Z życia PZK
    sp7uwl pisze:

    SP1AP, czy Ty w ogóle wiesz o czym piszesz? Czy ujadasz tylko jak Twoi guru z 6 okręgu? Jakby któryś pierdnął, to pewnie zaraz byś napisał, że pięknie pachnie... he, he wesoły
    W PW też zginęły tysiące osób, na Westerplatte, w Bitwie nad Bzurą i w setkach innych miejscach też. Każdy to czci na swój sposób... Przepraszam, nie każdy - są tacy co wolą biegać po wsiach poprzebierani za rycerzy i wymachiwać toporkami za pieniądze z UE. He he.



Większych głupot nikt nie mógł napisać.
Proponuję jeszcze uruchomić stacje z okazji mordu więżniów w Oświęcimiu i innych obozach zagłady. Mordu oficerów polskich w Katyniu. Tych okazji jest tyle, że codziennie możesz mieć inny znak.

Lepiej biegać po wsiach z toporkami za pieniądze z UE, niż nadawać z okazji tragedii ludzkiej.

Do sp8siw, nigdy nie kładłem kafelek ani nie pracowałem na zmywaku. Poczytaj mój CV, a będziesz wiedział co i gdzie robiłem.
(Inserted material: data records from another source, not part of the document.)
(* ===== verification/Ext2Alloc.v ===== *)
(** Allocation in the ext2 driver: what [find_first_zero_bit], [set_bit] and
    [clear_bit] do to a bitmap, the invariant [vol] of a mounted volume, and
    the functions that allocate and free blocks and inodes against it. *)
From S2P Require Import Prelude Ext2 Ext2Disk.

(** ** Bits of a bitmap *)
Lemma bit_clear_spec bm i : bit_clear bm i = negb (Z.testbit (rd0 bm (i / 8)) (i mod 8)).
Proof. unfold bit_clear. apply land_bit_eqb. lia. Qed.
Lemma byte_bit_range v i : is_u8 v -> Z.testbit v i = true -> i < 8.
Proof.
  intros Hv Ht. destruct (decide (i < 8)); [done|]. exfalso. unfold is_u8 in Hv.
  rewrite <- (Z.mod_small v (2 ^ 8)) in Ht by lia. rewrite Z.mod_pow2_bits_high in Ht by lia. done.
Qed.
Lemma byte_full v : is_u8 v -> (v =? 0xFF) = true <-> forall i, 0 <= i < 8 -> Z.testbit v i = true.
Proof.
  intros Hv. split.
  - intros ->%Z.eqb_eq i Hi. change 255 with (Z.ones 8). by apply Z.ones_spec_low.
  - intros H. apply Z.eqb_eq. change 255 with (Z.ones 8). apply Z.bits_inj'. intros n Hn. destruct (decide (n < 8)).
    + rewrite Z.ones_spec_low by lia. apply H. lia.
    + rewrite Z.ones_spec_high by lia. destruct (Z.testbit v n) eqn:E; [|done]. apply byte_bit_range in E; [lia|done].
Qed.

Section bits.
Context (bm : list Z) (index : Z).
Hypothesis Hi : 0 <= index < 8 * zlen bm.
Lemma zlen_set_bit : zlen (set_bit bm index) = zlen bm.
Proof. apply zlen_wr. Qed.
Lemma zlen_clear_bit : zlen (clear_bit bm index) = zlen bm.
Proof. apply zlen_wr. Qed.
Lemma bit_clear_wr v j : 0 <= j ->
  bit_clear (wr bm (index / 8) v) j = if j / 8 =? index / 8 then negb (Z.testbit v (j mod 8)) else bit_clear bm j.
Proof.
  intros Hj. rewrite !bit_clear_spec. destruct (Z.eqb_spec (j / 8) (index / 8)) as [->|].
  - by rewrite rd0_wr_eq by lia.
  - by rewrite rd0_wr_ne by lia.
Qed.
Lemma bit_clear_set j : 0 <= j -> bit_clear (set_bit bm index) j = if j =? index then false else bit_clear bm j.
Proof.
  intros Hj. unfold set_bit. rewrite bit_clear_wr by auto.
  rewrite Z.lor_spec, testbit_pow2 by lia. destruct (Z.eqb_spec (j / 8) (index / 8)) as [E|E], (Z.eqb_spec j index) as [->|]; try done.
  - by rewrite Z.eqb_refl, orb_true_r.
  - rewrite (proj2 (Z.eqb_neq _ _)) by lia. by rewrite orb_false_r, bit_clear_spec, E.
Qed.
Lemma mask_bits k j : 0 <= k < 8 -> 0 <= j < 8 -> Z.testbit (0xFF - Z.shiftl 1 k) j = negb (j =? k).
Proof.
  intros Hk Hj. assert (K : k = 0 \/ k = 1 \/ k = 2 \/ k = 3 \/ k = 4 \/ k = 5 \/ k = 6 \/ k = 7) by lia.
  assert (J : j = 0 \/ j = 1 \/ j = 2 \/ j = 3 \/ j = 4 \/ j = 5 \/ j = 6 \/ j = 7) by lia.
  destruct_or! K; destruct_or! J; subst; reflexivity.
Qed.
Lemma bit_clear_clear j : 0 <= j -> bit_clear (clear_bit bm index) j = if j =? index then true else bit_clear bm j.
Proof.
  intros Hj. unfold clear_bit. rewrite bit_clear_wr by auto.
  rewrite Z.land_spec, mask_bits by lia. destruct (Z.eqb_spec (j / 8) (index / 8)) as [E|E], (Z.eqb_spec j index) as [->|]; try done.
  - by rewrite Z.eqb_refl, andb_false_r.
  - rewrite (proj2 (Z.eqb_neq _ _)) by lia. by rewrite andb_true_r, bit_clear_spec, E.
Qed.
Lemma u8_bits v : 0 <= v -> (forall i, 8 <= i -> Z.testbit v i = false) -> is_u8 v.
Proof.
  intros H0 H. split; [auto|]. destruct (decide (v = 0)) as [->|]; [lia|]. apply Z.log2_lt_cancel. rewrite Z.log2_pow2 by lia.
  destruct (decide (Z.log2 v < 8)); [done|]. pose proof (H (Z.log2 v) ltac:(lia)) as E. rewrite Z.bit_log2 in E by lia. done.
Qed.
Lemma shift_u8 k : 0 <= k < 8 -> is_u8 (Z.shiftl 1 k).
Proof. intros H. rewrite Z.shiftl_1_l. split; [lia|]. apply Z.pow_lt_mono_r; lia. Qed.
Lemma set_bit_bytes : Forall is_u8 bm -> Forall is_u8 (set_bit bm index).
Proof.
  intros H. apply Forall_wr; [auto|]. pose proof (rd0_u8 bm (index / 8) H). pose proof (shift_u8 (index mod 8) ltac:(lia)).
  apply u8_bits; [apply Z.lor_nonneg; unfold is_u8 in *; lia|]. intros i Hi8. rewrite Z.lor_spec.
  destruct (Z.testbit (rd0 bm (index / 8)) i) eqn:E1; [apply byte_bit_range in E1; [lia|auto]|].
  destruct (Z.testbit (Z.shiftl 1 (index mod 8)) i) eqn:E2; [apply byte_bit_range in E2; [lia|auto]|done].
Qed.
Lemma clear_bit_bytes : Forall is_u8 bm -> Forall is_u8 (clear_bit bm index).
Proof.
  intros H. apply Forall_wr; [auto|]. pose proof (rd0_u8 bm (index / 8) H).
  apply u8_bits; [apply Z.land_nonneg; unfold is_u8 in *; lia|]. intros i Hi8. rewrite Z.land_spec.
  destruct (Z.testbit (rd0 bm (index / 8)) i) eqn:E1; [apply byte_bit_range in E1; [lia|auto]|done].
Qed.
End bits.

(** The search finds the lowest clear bit below [max_bits]. *)
Definition lowest_zero (bm : list Z) (max_bits r : Z) : Prop :=
  (0 <= r < max_bits /\ bit_clear bm r = true /\ forall j, 0 <= j < r -> bit_clear bm j = false)
  \/ (r = -1 /\ forall j, 0 <= j < max_bits -> bit_clear bm j = false).
Lemma find_zero_ok bm size max_bits : Forall is_u8 bm -> 0 <= max_bits <= 8 * size ->
  lowest_zero bm max_bits (find_first_zero_bit bm size max_bits).
Proof.
  intros Hb Hm. unfold find_first_zero_bit.
  assert (Full : forall k, zero_bit_of bm max_bits k = None -> forall j, 0 <= j -> j / 8 = k -> bit_clear bm j = false).
  { intros k E j Hj Ej. unfold zero_bit_of in E. rewrite bit_clear_spec. apply negb_false_iff. destruct (rd0 bm k =? 255) eqn:F.
    - rewrite Ej. apply byte_full; [by apply rd0_u8|auto|lia].
    - rewrite find_loop_None in E. specialize (E (j mod 8) ltac:(lia)). cbv beta zeta in E. rewrite land_bit_eqb in E by lia.
      rewrite Ej. case_if_in E; [done|]. by destruct (Z.testbit (rd0 bm k) (j mod 8)). }
  destruct (find_loop (Z.to_nat size) 0 (zero_bit_of bm max_bits)) as [r|] eqn:E; cbn [default from_option id]; unfold id.
  - apply find_loop_Some in E as (k & Hk & Ek & Before). unfold zero_bit_of in Ek. destruct (rd0 bm k =? 255); [done|].
    apply find_loop_Some in Ek as (bit & Hbit & Eb & Prev). cbv beta zeta in Eb, Prev.
    assert (Lt : forall j, 0 <= j < k * 8 + bit -> bit_clear bm j = false).
    { intros j Hj. destruct (decide (j / 8 = k)) as [Ej|].
      - specialize (Prev (j mod 8) ltac:(lia)). rewrite land_bit_eqb in Prev by lia. rewrite bit_clear_spec, Ej.
        destruct (max_bits <=? k * 8 + j mod 8); [done|]. by destruct (Z.testbit (rd0 bm k) (j mod 8)).
      - apply (Full (j / 8)); [apply Before; lia|lia|done]. }
    rewrite land_bit_eqb in Eb by lia. case_if_in Eb; [injection Eb as <-; right; split; [done|intros j Hj; apply Lt; lia]|].
    destruct (Z.testbit (rd0 bm k) bit) eqn:Et; [done|]. injection Eb as <-. left. split; [lia|]. split; [|auto].
    rewrite bit_clear_spec. replace ((k * 8 + bit) / 8) with k by lia. replace ((k * 8 + bit) mod 8) with bit by lia.
    by rewrite Et.
  - right. split; [done|]. intros j Hj. rewrite find_loop_None in E. apply (Full (j / 8)); [apply E; lia|lia|done].
Qed.

(** ** Free units *)
#[export] Instance unit_kind_eq_dec : EqDecision unit_kind.
Proof. solve_decision. Defined.
(** The two kinds of units, their number per group and the number of a unit. *)
Definition kind (k : unit_kind) : Prop := k = BLOCKS \/ k = INODES.
Definition limit (k : unit_kind) (fs : ext2_fs_t) (group : Z) : Z :=
  if k.(k_bitmap) =? 0 then blocks_in_group fs group else fs.(inodes_per_group).
Definition unit_number (k : unit_kind) (fs : ext2_fs_t) (group i : Z) : Z :=
  if k.(k_bitmap) =? 0 then group * fs.(blocks_per_group) + s_first_data_block fs.(superblock) + i
  else group * fs.(inodes_per_group) + i + 1.
Definition bits (k : unit_kind) (fs : ext2_fs_t) (group : Z) : list Z := blk fs (bitmap_block k fs group).
Definition upto (n : Z) : list Z := Z.of_nat <$> seq 0 (Z.to_nat n).
Definition clear_below (bm : list Z) (n : Z) : list Z := filter (fun i => bit_clear bm i = true) (upto n).
Definition free_count (k : unit_kind) (fs : ext2_fs_t) (group : Z) : Z := zlen (clear_below (bits k fs group) (limit k fs group)).
Definition sum_upto (n : Z) (f : Z -> Z) : Z := foldr Z.add 0 (f <$> upto n).

Lemma elem_upto n i : i ∈ upto n <-> 0 <= i < n.
Proof.
  unfold upto. rewrite list_elem_of_fmap. split.
  - intros (x & -> & Hx%elem_of_seq). lia.
  - intros H. exists (Z.to_nat i). split; [lia|]. apply elem_of_seq. lia.
Qed.
Lemma nodup_upto n : NoDup (upto n).
Proof. apply NoDup_fmap_2; [intros x y; lia|apply NoDup_seq]. Qed.
Lemma upto_snoc n : 0 <= n -> upto (n + 1) = upto n ++ [n].
Proof.
  intros H. unfold upto. replace (Z.to_nat (n + 1)) with (Z.to_nat n + 1)%nat by lia.
  rewrite seq_app, fmap_app. cbn. repeat f_equal. lia.
Qed.
Lemma sum_upto_ext n f g : (forall i, 0 <= i < n -> f i = g i) -> sum_upto n f = sum_upto n g.
Proof. intros H. unfold sum_upto. f_equal. apply list_fmap_ext. intros i x Hx. apply H, elem_upto. by eapply list_elem_of_lookup_2. Qed.
Lemma foldr_add_snoc l x : foldr Z.add 0 (l ++ [x]) = foldr Z.add 0 l + x.
Proof. induction l as [|y l IH]; cbn; [lia|]. rewrite IH. lia. Qed.
Lemma sum_upto_upd n f g a d : 0 <= a < n -> g a = f a + d -> (forall i, 0 <= i < n -> i <> a -> g i = f i) ->
  sum_upto n g = sum_upto n f + d.
Proof.
  intros Ha Hd Hg. assert (Hn : 0 <= n) by lia. revert Ha Hg. pattern n. apply natlike_ind; [lia| |done]. clear n Hn.
  intros n Hn IH Ha Hg. unfold sum_upto, Z.succ in *. rewrite !upto_snoc, !fmap_app by auto. cbn. rewrite !foldr_add_snoc.
  destruct (decide (a = n)) as [->|].
  - change (sum_upto n g + g n = sum_upto n f + f n + d). rewrite (sum_upto_ext n g f); [lia|]. intros i Hi. apply Hg; lia.
  - rewrite IH, (Hg n) by (try apply Hg; lia || (intros; apply Hg; lia)). lia.
Qed.
Lemma sum_upto_nonneg n f : (forall i, 0 <= i < n -> 0 <= f i) -> 0 <= sum_upto n f.
Proof.
  intros H. unfold sum_upto. assert (F : Forall (fun i => 0 <= f i) (upto n)) by (apply list.Forall_forall; intros i Hi%elem_upto; auto).
  induction F; cbn; lia.
Qed.
Lemma sum_upto_ge n f i : (forall i, 0 <= i < n -> 0 <= f i) -> 0 <= i < n -> f i <= sum_upto n f.
Proof.
  intros H Hi. set (g := fun j => if j =? i then 0 else f j).
  assert (E : sum_upto n g = sum_upto n f + - f i).
  { apply (sum_upto_upd n f g i); unfold g; [auto|rewrite Z.eqb_refl; lia|]. intros j Hj Nj. by rewrite (proj2 (Z.eqb_neq _ _) Nj). }
  assert (0 <= sum_upto n g) by (apply sum_upto_nonneg; intros j Hj; unfold g; destruct (j =? i); [lia|auto]). lia.
Qed.
Lemma sum_upto_le n f m : 0 <= n -> (forall i, 0 <= i < n -> f i <= m) -> sum_upto n f <= n * m.
Proof.
  intros Hn H. revert H. pattern n. apply natlike_ind; [intros _; change (0 <= 0 * m); lia| |done]. clear n Hn.
  intros n Hn IH H. unfold sum_upto, Z.succ in *. rewrite upto_snoc, fmap_app by auto. cbn. rewrite foldr_add_snoc.
  assert (foldr Z.add 0 (f <$> upto n) <= n * m) by (apply IH; intros; apply H; lia). pose proof (H n). lia.
Qed.
Lemma sum_upto_pos n f : 0 < sum_upto n f -> exists i, 0 <= i < n /\ 0 < f i.
Proof.
  unfold sum_upto. intros H. assert (F : Exists (fun i => 0 < f i) (upto n)).
  { induction (upto n) as [|x l IH]; cbn in H; [lia|]. destruct (decide (0 < f x)); [by left|]. right. apply IH. lia. }
  apply list.Exists_exists in F as (i & Hi%elem_upto & Hf). eauto.
Qed.

(** One bit more or less changes the number of clear bits by one. *)
Lemma clear_count bm bm' n i : 0 <= i < n -> bit_clear bm i = true -> bit_clear bm' i = false ->
  (forall j, 0 <= j < n -> j <> i -> bit_clear bm' j = bit_clear bm j) ->
  zlen (clear_below bm n) = zlen (clear_below bm' n) + 1.
Proof.
  intros Hi H1 H2 Hj. unfold clear_below, zlen.
  assert (P : filter (fun i => bit_clear bm i = true) (upto n) ≡ₚ i :: filter (fun i => bit_clear bm' i = true) (upto n)).
  { apply list.NoDup_Permutation; [apply list.NoDup_filter, nodup_upto|apply list.NoDup_cons; split; [|apply list.NoDup_filter, nodup_upto]|].
    - rewrite list_elem_of_filter. intros [? _]. congruence.
    - intros j. rewrite list.elem_of_cons, !list_elem_of_filter, !elem_upto. split.
      + intros [B Hn]. destruct (decide (j = i)) as [->|]; [by left|]. right. rewrite Hj; auto.
      + intros [->|[B Hn]]; [auto|]. destruct (decide (j = i)) as [->|]; [auto|]. rewrite Hj in B; auto. }
  rewrite P. cbn [length]. lia.
Qed.
Lemma clear_ext bm bm' n : (forall j, 0 <= j < n -> bit_clear bm' j = bit_clear bm j) -> clear_below bm' n = clear_below bm n.
Proof.
  intros H. unfold clear_below. assert (F : Forall (fun i => bit_clear bm' i = bit_clear bm i) (upto n)) by (apply list.Forall_forall; intros i Hi%elem_upto; auto).
  induction F as [|x l E F IH]; [done|]. rewrite !filter_cons, IH, E. done.
Qed.
Lemma clear_pos bm n : 0 < zlen (clear_below bm n) <-> exists i, 0 <= i < n /\ bit_clear bm i = true.
Proof.
  unfold zlen. destruct (clear_below bm n) as [|i l] eqn:E; cbn [length].
  - split; [lia|]. intros (i & Hi & B). assert (i ∈ clear_below bm n) as X by (apply list_elem_of_filter; split; [auto|by apply elem_upto]).
    rewrite E in X. inversion X.
  - split; [|lia]. intros _. assert (i ∈ clear_below bm n) as X by (rewrite E; constructor).
    apply list_elem_of_filter in X as [B Hi%elem_upto]. eauto.
Qed.
Lemma clear_le bm n : 0 <= n -> zlen (clear_below bm n) <= n.
Proof. intros H. unfold zlen, clear_below. pose proof (length_filter (fun i => bit_clear bm i = true) (upto n)). unfold upto in *. rewrite length_fmap, length_seq in *. lia. Qed.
Z angielskim też nie mam problemu, bo skoro mam amerykański znak ( nie tylko amerykański), to oznacza że musiałem zdawać egzamin w j. angielskim. Jako że go mam, to mogę się nim podpisywać, tak jak pozostałymi jakie posiadam.
Nie czyuję że mnie to w jakiś sposób ośmiesza.